Un convoi de carburant de 710 camions sous haute tension au Sahel
Dans une opération logistique sans précédent, un convoi de 710 camions-citernes a sillonné les routes les plus dangereuses du Sahel pour acheminer du carburant vers Bamako. Pourtant, au lieu des patrouilles militaires ou des drones de surveillance, c’est une transaction secrète de 3 milliards de FCFA qui a garanti le passage de ces véhicules. Ce versement au Groupe de Soutien à l’Islam et aux Musulmans (JNIM) soulève une question cruciale : ce financement indirect du terrorisme est-il le prix à payer pour la fluidité des échanges commerciaux ?
Kangala Transport, l’ombre d’un conflit d’intérêts au sommet de l’État
Derrière cette opération se cache la société Kangala Transport, présentée comme un simple acteur logistique. Or, ses véritables dirigeants seraient Ibrahim Traoré, Oumarou Yabré et Ali Konaté, des figures clés de la transition burkinabè. Cette confusion entre intérêts publics et privés transforme une mission économique en une stratégie de financement occulte du JNIM. Comment expliquer qu’un convoi aussi stratégique soit protégé par des fonds liés à des décideurs politiques ?

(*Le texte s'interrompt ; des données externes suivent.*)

(** * prefect_azure.blob_storage: the three Blob Storage tasks

    A shallow embedding of [src/prefect_azure/blob_storage.py]: the
    [aclosing] context manager and the tasks [blob_storage_download],
    [blob_storage_upload] and [blob_storage_list].

    The tasks are coroutines that call three collaborators: the run logger
    of the orchestration framework, Python's [uuid] module, and the Azure
    SDK reached through the credentials object.  They are embedded in a
    monad with state (the SDK's state and the entropy consumed so far),
    exceptions (Python's, raised by the SDK or by the interpreter) and a
    chronological record of every call that leaves the task.  The SDK and
    the credentials object are an interface ([Sdk]): every theorem holds
    for every implementation of it, and an in-memory double ([MemSdk])
    provides concrete runs.

    The [@task] decorator and the scheduling of coroutines are the
    framework's; the embedding is of the decorated functions, run to
    completion inside a task run (so [get_run_logger()] finds its
    context). *)

From Stdlib Require Import NArith Ascii.
From stdpp Require Import base option list strings gmap.

#[local] Open Scope string_scope.
#[local] Open Scope list_scope.

(** ** Values *)

(** Python [bytes]. *)
Definition bytes : Type := list Byte.byte.

(** Python exceptions: those of the SDK ([azure.core.exceptions], by class
    name and message) and the one the interpreter raises when a local
    variable is read before it is bound. *)
Inductive exn : Type :=
| SdkError (cls message : string)
| UnboundLocalError (name : string).

#[export] Instance exn_eq_dec : EqDecision exn.
Proof. solve_decision. Defined.

(** What a call ends in: [return a] or [raise e]. *)
Inductive outcome (A : Type) : Type :=
| Ret (a : A)
| Raise (e : exn).
Arguments Ret {A} a.
Arguments Raise {A} e.

(** A log record as [logging] keeps it: the format string and its
    arguments, [None] standing for Python's [None]. *)
Record LogRecord : Type := { msg : string; args : list (option string) }.

(** An asynchronous iterator, by what [__anext__] does next: it returns an
    item, raises [StopAsyncIteration], or raises an error.  A container
    holds finitely many blobs, so an enumeration comes to one of the two
    ends; fetching its pages reads the service and changes nothing the
    tasks observe. *)
Inductive AsyncIter (X : Type) : Type :=
| Yield (x : X) (rest : AsyncIter X)
| Stop
| Throw (e : exn).
Arguments Yield {X} x rest.
Arguments Stop {X}.
Arguments Throw {X} e.

(** The items an iterator returns before it stops or fails. *)
Fixpoint yielded {X} (it : AsyncIter X) : list X :=
  match it with
  | Yield x rest => x :: yielded rest
  | Stop | Throw _ => []
  end.

(** The error the iteration ends in, if it does not end in
    [StopAsyncIteration]. *)
Fixpoint failure {X} (it : AsyncIter X) : option exn :=
  match it with
  | Yield _ rest => failure rest
  | Stop => None
  | Throw e => Some e
  end.

(** The iterator over a list. *)
Fixpoint iter_of_list {X} (xs : list X) : AsyncIter X :=
  match xs with
  | [] => Stop
  | x :: xs' => Yield x (iter_of_list xs')
  end.

(** ** The calls that leave a task *)

(** Methods of the credentials object and of the SDK's clients. *)
Inductive Call : Type :=
| GetBlobClient (container blob : string)
| AEnter
| AExit
| DownloadBlob
| ContentAsBytes
| UploadBlob (data : bytes) (overwrite : bool)
| GetContainerClient (container : string)
| ListBlobs
| ANext
| Close.

Inductive Event : Type :=
| Logged (record : LogRecord)          (* logger.info(...) *)
| Generated (key : string)             (* str(uuid.uuid4()) *)
| Returned (call : Call)               (* an SDK call that returned *)
| Raised (call : Call) (e : exn)       (* an SDK call that raised [e] *)
| StopAsyncIteration.                  (* __anext__ on an exhausted iterator *)

(** ** [uuid.uuid4()] and [str] of a UUID

    CPython's [uuid4] reads 16 random bytes and sets the version and
    variant bits; [str] prints the 128 bits as 32 hexadecimal digits in
    groups of 8-4-4-4-12. *)

Definition hex_digit (d : N) : ascii :=
  match d with
  | 0 => "0" | 1 => "1" | 2 => "2" | 3 => "3" | 4 => "4" | 5 => "5"
  | 6 => "6" | 7 => "7" | 8 => "8" | 9 => "9" | 10 => "a" | 11 => "b"
  | 12 => "c" | 13 => "d" | 14 => "e" | _ => "f"
  end%N%char.

(** ['%0<width>x' % n] for [n < 16 ^ width]. *)
Fixpoint hex_fixed (width : nat) (n : N) : string :=
  match width with
  | O => ""
  | S width' => hex_fixed width' (n / 16)%N +:+ String (hex_digit (n mod 16)%N) ""
  end.

(** The integer of [UUID(bytes=rand, version=4)]. *)
Definition uuid4_int (rand : N) : N :=
  let int := (rand mod 2 ^ 128)%N in
  let int := N.ldiff int (N.shiftl 0xc000 48) in
  let int := N.lor int (N.shiftl 0x8000 48) in
  let int := N.ldiff int (N.shiftl 0xf000 64) in
  N.lor int (N.shiftl 4 76).

Definition uuid_str (int : N) : string :=
  let hex := hex_fixed 32 int in
  String.substring 0 8 hex +:+ "-" +:+ String.substring 8 4 hex +:+ "-" +:+
  String.substring 12 4 hex +:+ "-" +:+ String.substring 16 4 hex +:+ "-" +:+
  String.substring 20 12 hex.

(** [str(uuid.uuid4())] when [os.urandom(16)] reads [rand]. *)
Definition uuid4_str (rand : N) : string := uuid_str (uuid4_int rand).

(** ** The SDK and the credentials object

    [prefect_azure.credentials] and [azure.storage.blob.aio] are not part
    of the source file: their methods are the fields of this interface.
    An SDK method takes the SDK's state (the storage service, its
    connections) to an outcome and a new state.  The clients' [__aexit__]
    returns [None]. *)
Class Sdk : Type := {
  sdk_state : Type;
  Credentials : Type;
  BlobClient : Type;
  StorageStreamDownloader : Type;
  ContainerClient : Type;
  BlobProperties : Type;
  get_blob_client :
    Credentials → string → string → sdk_state → outcome BlobClient * sdk_state;
  blob_aenter : BlobClient → sdk_state → outcome BlobClient * sdk_state;
  blob_aexit : BlobClient → option exn → sdk_state → outcome unit * sdk_state;
  download_blob :
    BlobClient → sdk_state → outcome StorageStreamDownloader * sdk_state;
  content_as_bytes :
    StorageStreamDownloader → sdk_state → outcome bytes * sdk_state;
  upload_blob :
    BlobClient → bytes → bool → sdk_state → outcome unit * sdk_state;
  get_container_client :
    Credentials → string → sdk_state → outcome ContainerClient * sdk_state;
  list_blobs :
    ContainerClient → sdk_state → outcome (AsyncIter BlobProperties) * sdk_state;
  container_client_close : ContainerClient → sdk_state → outcome unit * sdk_state
}.

(** ** The monad of tasks *)

Section Tasks.
Context `{Sdk}.

(** The world a task runs in: the SDK's state, the bytes [os.urandom]
    will return ([entropy n] is its [n]-th read of 16 bytes, big-endian)
    and the number of reads so far. *)
Record World : Type := { sdk : sdk_state; entropy : nat → N; draws : nat }.

(** A finished call: its outcome, the world it leaves and the events it
    produced, oldest first. *)
Record Run (A : Type) : Type :=
  { result : outcome A; final : World; events : list Event }.
Arguments result {A} _.
Arguments final {A} _.
Arguments events {A} _.

Definition M (A : Type) : Type := World → Run A.

Definition ret {A} (a : A) : M A :=
  fun w => {| result := Ret a; final := w; events := [] |}.

Definition raise {A} (e : exn) : M A :=
  fun w => {| result := Raise e; final := w; events := [] |}.

(** [try: m] followed by [on_ret] when [m] returns and by [on_exc] when it
    raises: the shape of Python's [try] statement. *)
Definition try_catch {A B} (m : M A) (on_ret : A → M B) (on_exc : exn → M B) : M B :=
  fun w =>
    let '{| result := r; final := w1; events := tr1 |} := m w in
    let '{| result := r'; final := w2; events := tr2 |} :=
      match r with
      | Ret a => on_ret a w1
      | Raise e => on_exc e w1
      end in
    {| result := r'; final := w2; events := tr1 ++ tr2 |}.

Definition bind {A B} (m : M A) (f : A → M B) : M B :=
  try_catch m f raise.

#[export] Instance M_ret : MRet M := @ret.
#[export] Instance M_bind : MBind M := fun A B f m => bind m f.

(** [logger.info(msg, *args)] on the run logger. *)
Definition logger_info (msg : string) (args : list (option string)) : M unit :=
  fun w => {| result := Ret tt; final := w;
              events := [Logged {| msg := msg; args := args |}] |}.

(** [str(uuid.uuid4())]. *)
Definition uuid4 : M string :=
  fun w =>
    let key := uuid4_str (entropy w (draws w)) in
    {| result := Ret key;
       final := {| sdk := sdk w; entropy := entropy w; draws := S (draws w) |};
       events := [Generated key] |}.

(** A call of an SDK method. *)
Definition sdk_call {A} (call : Call) (f : sdk_state → outcome A * sdk_state) : M A :=
  fun w =>
    let '(r, s) := f (sdk w) in
    {| result := r;
       final := {| sdk := s; entropy := entropy w; draws := draws w |};
       events := [match r with
                  | Ret _ => Returned call
                  | Raise e => Raised call e
                  end] |}.

End Tasks.

Arguments result {_ A} _.
Arguments final {_ A} _.
Arguments events {_ A} _.

(** ** Context managers *)

Section Source.
Context `{Sdk}.

(** An asynchronous context manager: [__aenter__] and [__aexit__], the
    latter given the exception that left the block ([None] when the block
    completed) and returning whether its result is true, that is, whether
    the exception is to be swallowed. *)
Record AsyncContextManager (T : Type) : Type :=
  { aenter : M T; aexit : option exn → M bool }.
Arguments aenter {T} _.
Arguments aexit {T} _ _.

(** [async with expr as value: block], as the language reference expands
    it: the manager is evaluated and entered; the block runs; if it raises,
    [__aexit__] gets the exception and the exception is raised again unless
    [__aexit__] returned a true value; if it completes, [__aexit__] gets
    [None].  The statement yields the block's result, or [None] when an
    exception was swallowed. *)
Definition async_with {T A}
    (expr : M (AsyncContextManager T)) (block : T → M A) : M (option A) :=
  manager ← expr;
  value ← aenter manager;
  try_catch (block value)
    (fun a => _ ← aexit manager None; mret (Some a))
    (fun e => swallow ← aexit manager (Some e);
              if swallow : bool then mret None else raise e).

(** Objects with a [close()] coroutine method. *)
Class Closable (T : Type) : Type := close : T → M unit.

(** [class aclosing(AbstractAsyncContextManager)]: [__aenter__] returns
    [self.thing]; [__aexit__] awaits [self.thing.close()] and returns
    [None]. *)
Definition aclosing {T} `{Closable T} (thing : T) : AsyncContextManager T :=
  {| aenter := mret thing;
     aexit := fun _exc_info => _ ← close thing; mret false |}.

(** A blob client is its own context manager. *)
Definition blob_client_manager (client : BlobClient) : AsyncContextManager BlobClient :=
  {| aenter := sdk_call AEnter (blob_aenter client);
     aexit := fun exc_info =>
       _ ← sdk_call AExit (blob_aexit client exc_info); mret false |}.

#[export] Instance container_client_closable : Closable ContainerClient :=
  fun client => sdk_call Close (container_client_close client).

(** [[x async for x in it]]: the list starts empty and every item
    [__anext__] returns is appended, until [StopAsyncIteration]. *)
Fixpoint async_list_comprehension {X} (it : AsyncIter X) (acc : list X) : M (list X) :=
  match it with
  | Yield x rest =>
      fun w =>
        let '{| result := r; final := w'; events := tr |} :=
          async_list_comprehension rest (acc ++ [x]) w in
        {| result := r; final := w'; events := Returned ANext :: tr |}
  | Stop =>
      fun w => {| result := Ret acc; final := w; events := [StopAsyncIteration] |}
  | Throw e =>
      fun w => {| result := Raise e; final := w; events := [Raised ANext e] |}
  end.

Un financement qui alimente la guerre au Mali
Les 3 milliards de FCFA versés au JNIM ne sont pas une simple formalité. Ils servent directement à financer l’achat d’armes et de munitions utilisées contre les forces maliennes. Cet argent a également permis le recrutement de nouveaux combattants et le déploiement de poseurs de mines artisanales, aggravant la crise sécuritaire au Mali. Ainsi, le carburant qui arrive à Bamako est financé par des fonds ayant d’abord servi à alimenter la machine de guerre terroriste.
L’Alliance des États du Sahel (AES) en proie aux contradictions
Cette affaire révèle une faille majeure dans le modèle de sécurité de l’AES. Ni les forces russes (Wagner ou Africa Corps), ni les unités d’élite des armées locales n’ont été mobilisées pour sécuriser ce convoi. Pourquoi ? Parce que les promoteurs de Kangala Transport ont préféré négocier un droit de passage avec l’ennemi plutôt que de risquer une intervention des militaires patriotes. Cette décision met en lumière un pragmatisme cynique où le profit prime sur la sécurité collective.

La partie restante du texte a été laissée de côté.